In the spring of 1836 Colonel Samuel F. Phoenix selected in Wisconsin
a “Temperance Colony claim,” on which he settled that summer. Then he
rode to Belmont and induced the first territorial legislature to set
off from Milwaukee County a county to be known as Walworth, in honor
of the chancellor of the state of New York, who was a noted temperance
leader. He named the village begun by him Delavan, in honor of E. C.
Delavan, pioneer temperance editor and at that time chairman of the
executive committee of the New York State Temperance Society. Colonel
Phoenix lectured on temperance, helped to organize early temperance
societies, rebuked his neighbors–especially the New Yorkers–for
employing whisky at raisings, and, before his death in 1840, had
succeeded in giving a powerful impulse to the movement in southeastern
Wisconsin.

Another dramatic figure in early temperance annals was Charles M.
Goodsell, who in 1838 settled at Lake Geneva and built the first mill
operated in Walworth County. He was of Connecticut birth, and his
father owned and managed, among other properties, a whisky distillery.
Goodsell, however, when he came west from New York State, was a most
determined opponent of the traffic in intoxicants. Soon after opening
his mill a local company erected in Lake Geneva a distillery for making
corn whisky. Goodsell warned them, he says, not to expect him to grind
their grain and they installed a grinding apparatus of their own. But,
their machinery proving inadequate, they finally sent a grist of corn
to Goodsell’s mill, demanding, as under the law they had a right to
do, that it be “ground in turn.” Goodsell refused, thereby producing
a tense situation, for the pioneer farmers looked to the distillery
as a cash market for their grain. Finally, the distillers brought
suit, won a verdict, and Goodsell appealed. But meantime, he rode to
Madison, where the legislature was sitting, and procured the adoption
of an amendment to the law regulating milling, to the effect: “Nothing
in this section contained shall be construed to compel the owners or
occupiers of mills to grind for distilling, or for sale or merchant
work.” This proviso, adopted in 1841, remained a feature of the statute
for many years.[29]

It must not be supposed that pioneer Yankee society, even in Walworth
County, was prevailingly of the temperance variety. All testimony, both
of the reformers and of others, tends to show that a large majority
was at first in the opposition. Frontier history would indicate that
excessive indulgence in whisky was apt to be more common during the
primitive phase of settlement than later, due perhaps to the looser
social and religious organization.

Wisconsin may be said to have been born to the temperance agitation
which, in a few years’ time, produced societies pledged to total
abstinence all over the southeastern part of the state and in many
other localities. In March, 1843, a legislative temperance society
was organized with a list of twenty-four signers. The house of
representatives at the time had twenty-six members, the council
thirteen, or a total of thirty-nine. So a decided majority was aligned
with the movement. Moses M. Strong was chosen president, which was
considered a triumph for the cause, and much interest was aroused by
the adherence of William S. Hamilton, who is reported to have addressed
one of the society’s meetings.[30]

The temperance agitation everywhere received a notable impetus from
the adoption in 1851 of the prohibition law by the state of Maine.
Immediately other states moved for the same objective, and in Wisconsin
a referendum vote was taken in 1853 which resulted favorably to
prohibition, though no enactment followed.[31] In that election the
southeastern counties were overwhelmingly for the Maine law. Walworth
gave 1906 votes for it and 733 against, Rock 2494-432, Racine 1456-927.
Milwaukee at the same time voted against prohibition by 4381 to 1243.
This shows where was to be found the powerful opposition to legislation
of this nature, which was destined to increase rather than diminish
with the strengthening of the German element already very numerous.
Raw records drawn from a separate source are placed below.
Lemma copy_fragments_spec l : forall buf n, (n <= length buf)%nat ->
  exists buf', copy_fragments l buf n false
    = (buf', (n + Nat.min (length (chunks_data l)) (length buf - n))%nat,
       (length buf - n <? length (chunks_data l))%nat) /\
    length buf' = length buf /\
    take (n + Nat.min (length (chunks_data l)) (length buf - n)) buf'
    = take n buf ++ take (length buf - n) (chunks_data l).
Proof.
  induction l as [|c l IH]; intros buf n Hn; cbn [copy_fragments chunks_data flat_map length].
  { exists buf. rewrite Nat.min_0_l, Nat.add_0_r, take_nil, app_nil_r. by rewrite ltb_false by lia. }
  set (d := pd_user_data c). set (m := Nat.min (length d) (length buf - n)).
  set (buf1 := take n buf ++ take m d ++ drop (n + m) buf).
  assert (Hl1 : length buf1 = length buf).
  { unfold buf1. rewrite !length_app, !length_take, length_drop. unfold m. lia. }
  assert (Ht1 : take (n + m) buf1 = take n buf ++ take m d).
  { unfold buf1. rewrite app_assoc. apply take_app_length'. rewrite length_app, !length_take. unfold m. lia. }
  fold (chunks_data l). rewrite length_app.
  destruct (Nat.ltb_spec m (length d)) as [Hlt|Hge].
  - assert (Hm : m = (length buf - n)%nat) by (unfold m in *; lia).
    rewrite copy_fragments_short. exists buf1. split_and!.
    + f_equal; [f_equal; lia|]. symmetry. apply Nat.ltb_lt. lia.
    + done.
    + rewrite take_app_le by lia. replace (n + Nat.min (length d + length (chunks_data l)) (length buf - n))%nat
        with (n + m)%nat by lia. by rewrite Ht1, Hm.
  - assert (Hm : m = length d) by (unfold m in *; lia).
    destruct (IH buf1 (n + m)%nat) as (buf' & Hc & Hl' & Ht'); [unfold m; lia|].
    rewrite Hl1 in *. exists buf'. split_and!; [|done|].
    + rewrite Hc. f_equal; [f_equal; lia|]. apply eq_true_iff_eq. rewrite !Nat.ltb_lt. lia.
    + replace (n + Nat.min (length d + length (chunks_data l)) (length buf - n))%nat
        with (n + m + Nat.min (length (chunks_data l)) (length buf - (n + m)))%nat by lia.
      rewrite Ht', Ht1, (take_ge d) by lia. rewrite <- app_assoc. f_equal.
      rewrite take_app_ge by lia. f_equal. f_equal. lia.
Qed.

Lemma subtract_all l : forall q, 0 <= rq_n_bytes q ->
  foldl (fun q c => subtract_num_bytes q (data_len c)) q l
  = q <| rq_n_bytes := Z.max 0 (rq_n_bytes q - chunks_bytes l) |>.
Proof.
  induction l as [|c l IH]; intros q Hq; cbn [foldl chunks_bytes foldr].
  { destruct q. unfold set. cbn in *. f_equal. lia. }
  fold (chunks_bytes l). pose proof (data_len_nonneg c). pose proof (chunks_bytes_nonneg l).
  rewrite IH; unfold subtract_num_bytes; destruct (Z.geb_spec (rq_n_bytes q) (data_len c));
    destruct q; unfold set in *; cbn in *; [f_equal; lia|f_equal; lia|lia|lia].
Qed.

(** Reading a complete unordered set: the whole message, or as much of it as
    fits; in both cases the set is gone. *)
Lemma rq_read_unordered {P : Profile} q buf cset rest : rq_unordered q = cset :: rest -> 0 <= rq_n_bytes q ->
  let n := length (chunks_data (cs_chunks cset)) in
  exists buf', rq_read (q, buf) =
    (if (n <=? length buf)%nat then Ok (n, cs_ppi cset) else Err ErrShortBuffer,
     (q <| rq_unordered := rest |>
        <| rq_n_bytes := Z.max 0 (rq_n_bytes q - chunks_bytes (cs_chunks cset)) |>, buf')) /\
    length buf' = length buf /\
    take n buf' = take (length buf) (chunks_data (cs_chunks cset)).
Proof.
  intros Hu Hq n. unfold rq_read, read_take. rewrite Hu.
  rewrite subtract_all by (destruct q; done).
  destruct (copy_fragments_spec (cs_chunks cset) buf 0) as (buf' & Hc & Hl & Ht); [lia|].
  rewrite Hc. rewrite Nat.sub_0_r, Nat.add_0_l in *. fold n in Ht |- *. exists buf'. split_and!; [|done|].
  - destruct (Nat.ltb_spec (length buf) n).
    + by rewrite leb_false by lia.
    + rewrite leb_true by lia. by rewrite Nat.min_l by lia.
  - rewrite take_0, app_nil_l in Ht. rewrite <- Ht. destruct (Nat.le_ge_cases n (length buf)).
    + by rewrite Nat.min_l by lia.
    + rewrite Nat.min_r by lia. rewrite !take_ge by lia. done.
Qed.

(** * Skipping abandoned chunks *)
Lemma sna32gt_window c a b : in_range 32 c -> window32 c a -> window32 c b ->
  sna32gt a b = (dist 32 c b <? dist 32 c a).
Proof.
  intros Hc [Ha Hwa] [Hb Hwb]. rewrite sna32gt_lte by done. unfold sna32lte.
  rewrite (sna32lt_window c) by done. destruct (Z.eqb_spec a b) as [->|Hne]; cbn [orb negb].
  - by rewrite Z.ltb_irrefl.
  - assert (dist 32 c a <> dist 32 c b) by (intros ?; by apply Hne, (dist32_inj c)).
    apply eq_true_iff_eq. rewrite negb_true_iff, Z.ltb_ge, Z.ltb_lt. lia.
Qed.

(** [forward_tsn_for_unordered] keeps exactly the chunks after the new point. *)
Lemma forward_tsn_filter c q new : in_range 32 c -> window32 c new ->
  Forall (fun x => window32 c (pd_tsn x)) (rq_unordered_chunks q) ->
  StronglySorted (fun a b => dist 32 c (pd_tsn a) < dist 32 c (pd_tsn b)) (rq_unordered_chunks q) ->
  0 <= rq_n_bytes q ->
  let kept := filter (fun x => sna32gt (pd_tsn x) new = true) (rq_unordered_chunks q) in
  let dropped := filter (fun x => sna32gt (pd_tsn x) new = false) (rq_unordered_chunks q) in
  forward_tsn_for_unordered q new
  = q <| rq_unordered_chunks := kept |>
      <| rq_n_bytes := Z.max 0 (rq_n_bytes q - chunks_bytes dropped) |>.
Proof.
  intros Hc Hnew Hw Hs Hq kept dropped.
  assert (H : take (leading_old (rq_unordered_chunks q) new) (rq_unordered_chunks q) = dropped /\
    drop (leading_old (rq_unordered_chunks q) new) (rq_unordered_chunks q) = kept).
  { unfold kept, dropped. clear kept dropped Hq. induction Hs as [|x l Hs IH Hx]; [done|].
    inversion_clear Hw as [|? ? Hwx Hwl]. cbn [leading_old].
    destruct (sna32gt (pd_tsn x) new) eqn:Hgt.
    - rewrite take_0, drop_0.
      assert (Hall : Forall (fun y => sna32gt (pd_tsn y) new = true) (x :: l)).
      { constructor; [done|]. rewrite (sna32gt_window c) in Hgt by done. apply Z.ltb_lt in Hgt.
        rewrite Forall_forall in Hx, Hwl |- *. intros y Hy. specialize (Hx y Hy). specialize (Hwl y Hy).
        rewrite (sna32gt_window c) by done. apply Z.ltb_lt. lia. }
      split; symmetry.
      + apply list_filter_none. rewrite Forall_forall in Hall |- *.
        intros y Hy Hf. rewrite (Hall y Hy) in Hf. done.
      + by apply list_filter_all.
    - destruct (IH Hwl) as [IH1 IH2]. rewrite filter_cons_True, filter_cons_False by congruence.
      cbn [firstn skipn]. by rewrite IH1, IH2. }
  unfold forward_tsn_for_unordered. rewrite (proj1 H), subtract_all by done.
  destruct q. unfold set in *. cbn in *. by rewrite (proj2 H).
Qed.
From the time of the Maine law agitation the communities dominated
by Yankees were generally found arrayed in favor of any proposal for
limiting or suppressing the liquor traffic, although, as we shall see
in later articles, no large proportion of their voters ever joined the
Prohibition party. They did not succeed in abolishing drunkenness,
though it became very unfashionable to indulge heavily in spirituous
liquors and the proportion of total abstainers among the younger
generation steadily increased. Yankees furnished a very small per cent
of those who gained their livelihood through occupations connected
directly with intoxicating liquors, except as such traffic was carried
on incidentally as a feature of the drug business. The disfavor with
which saloon keeping, brewing, and distilling have long been regarded
among that class of the population is explained by the fervor and
thoroughness of the early temperance campaigns.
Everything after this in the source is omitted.